I have made it simple.

See;

arr[]={0, 1, 2, 3, 4}
100 104 108 112 116-> address.
arr=base address of an array =100
arr+1=100+1*size of int
100+1*4
arrr +1 = 104
arr+1=108
arr+2=112
arr+3=116
*p[]={100 ,104, 108, 112, 116}
200 204 208 212 216-> address
p =is pointing to base address=200.
p+1= 200+1*size of the pointer.
200+1*4
204
p+2=208
p+3=212
p+4=216
**ptr=p
ptr=200
ptr++ =200+1

in the next line it ptr=204.

Now ptr-p=(ptr-p)/ 4 byte which is the size of a pointer.
(204-200)/4=1,
(104-100)/4=1,
(*(*204))=*104=1.

So, option C is right.

@All.

static is the storage class for providing the data secure purpose. in this case static will not effect to the problem but it tells array is stored in data section,we can modify the data what it contain the array.
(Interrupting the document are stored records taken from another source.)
(* ===== verification/PredictorControllerProps.v ===== *)
(** * Properties of the Predictor controller

    No slice of a model-mesh error message is out of range; the status computed
    from a vmodel is reported as changed exactly when it changed (but for
    Available), and computing it again changes nothing; what a reconciliation
    calls, in which order, and when it asks to run again. *)

From S2P Require Import Prelude GoStrings Types K8s ModelTypes Registry ISVCRegistry.
From S2P Require Import PredictorController.
From Stdlib Require Import Ascii.
Open Scope go_scope.

(** ** decodeModelState never slices out of range *)

Lemma noHome_suffix_length msg :
  HasPrefix msg noHomeMessage = true →
  HasSuffix msg ("[" +:+ ModelTypeLabelThatNoRuntimeSupports +:+ "]") = true →
  String.length noHomeMessage + 3 ≤ String.length msg.
Proof.
  intros [t ->]%HasPrefix_true. rewrite str_length_app.
  destruct t as [|a [|b [|c t]]]; [| | |simpl; lia]; intros Hs; exfalso;
    vm_compute in Hs; discriminate.
Qed.

Definition decoded (status : option ModelStatusInfo) : ModelState * FailureReason * string :=
  match decodeModelState status with
  | Ret r => r
  | Panic => (Pending, NoFailureReason, "")
  end.

Lemma decodeModelState_total status : decodeModelState status = Ret (decoded status).
Proof.
  unfold decoded. destruct (decodeModelState status) eqn:E; [done|exfalso].
  revert E. unfold decodeModelState. destruct status as [info|]; [|done].
  set (mr := match msi_Errors info with _ :: _ => _ | [] => _ end).
  destruct mr as [reason msg].
  case_bool_decide; [done|].
  destruct (HasPrefix msg noHomeMessage) eqn:Hp; simpl; [|done].
  destruct (HasSuffix msg _) eqn:Hs; simpl; [|done].
  rewrite slice_ok; [done|lia|]. by apply noHome_suffix_length.
Qed.

Lemma decoded_None : decoded None = (Pending, NoFailureReason, "").
Proof. done. Qed.

(** ** The status update in closed form *)

#[local] Opaque decodeModelState decoded.

(** The controller is done with the request. *)
Definition done_with (out : CtrlResult * option error) : bool :=
  bool_decide (out.2 = None) && negb (Requeue out.1) && bool_decide (RequeueAfter out.1 = 0%Z).

Section ClosedForm.
Variables (now : Z) (eps : option (string * string)) (v : VModelStatusInfo).

Definition keep (m old : ModelState) : ModelState :=
  if bool_decide (m = NoModelState) then old else m.

(** The model the transition leads to, with its failure *)
Definition targetOf : option ModelStatusInfo * FailureReason * string :=
  if bool_decide (vs_ActiveModelId v = vs_TargetModelId v)
  then (vs_ActiveModelStatus v, (decoded (vs_ActiveModelStatus v)).1.2,
        (decoded (vs_ActiveModelStatus v)).2)
  else match vs_TargetModelStatus v with
       | Some t => (Some t, (decoded (Some t)).1.2, (decoded (Some t)).2)
       | None => (None, NoFailureReason, "")
       end.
Now come to the solution:

step 1:
static int arr[ ]={0,1,2,3,4};
1) array size is optional during the initialization time, then size depends on a number of elements.
2)assume array starts at the address 1000
then &arr is =1000(this is base address);
&arr[0] (or) arr+0 is =1000
&arr[1] (or) arr+1 is =1004
&arr[2] (or) arr+2 is =1008
&arr[3] (or) arr+3 is =1012
&arr[4] (or) arr+4 is =1016

step 2:
int *p[ ]={arr,arr+1,arr+2,arr+3,arr+4};
1) assume address of p is 2000
2) p is array of pointer type it holds the address as mentioned above, that means
p[0]=arr=1000
p[1]=arr+1=1004
p[2]=arr+2=1008
p[3]=arr+3=1012
p[4]=arr+4=1016

step 3:
int **ptr=p;
1) this means ptr holds the address of p;
2)that means ptr=2000 (we are assuming p address as 2000 above)

step 4:
ptr++;
1)this means ptr=ptr+1 (post increment operator)
2) after this expression ptr holds 2004 (why because one time increment a pointer is 4 bytes thats why 2000+4 )

step 5:
printf("%d, %d, %d\n",ptr-p,*ptr-arr,**ptr);
1)note: in printf multiple expressions are there, then we follow the function data passing
in function data passing expressions are evaluated from right to left but values printed
from left to right. According to this first **ptr is evaluated.
**ptr=*(*(ptr)) //ptr holds 2004 in place of ptr substitute 2004
=*(*(2004)) // dereference of 2004 you get 1004
=*(1004) // dereference of 1004 you get element in that address
=1
and second expression is *ptr-arr;
*ptr-arr=*(ptr)-arr
=*(2004)-arr
=(1004-1000)/4 //note: subtraction of addresses are possible when both are same data t type.
synax is:(address1-address2)/(sizeof data type) in the given expression both are integer (size of int ingcc4bytes)
=1
and third expression is ptr-p;
ptr-p=(2004-2000)/4
=1
now printing from left to right
that means 1,1 1

step 6:
*ptr++;
1)note: in this expression *(dereference) and ++(increment) operators are there. both are unary and same precedence, then we have to consider associativity, all unary operators associativity is from right to left. so in the given expression evaluation stars from right to left. but due to post-increment first *ptr evaluated then ptr++ will evaluate.

So, according to me;
y=*ptr++;
y=*ptr// first *ptr will execute and assign later ptr incremented by one,
ptr=ptr+1;
ptr=2004+(1*4);
ptr=2008;
with this address continue the same procedure as above you get 2, 2, 2 continue the same procedure for all statements.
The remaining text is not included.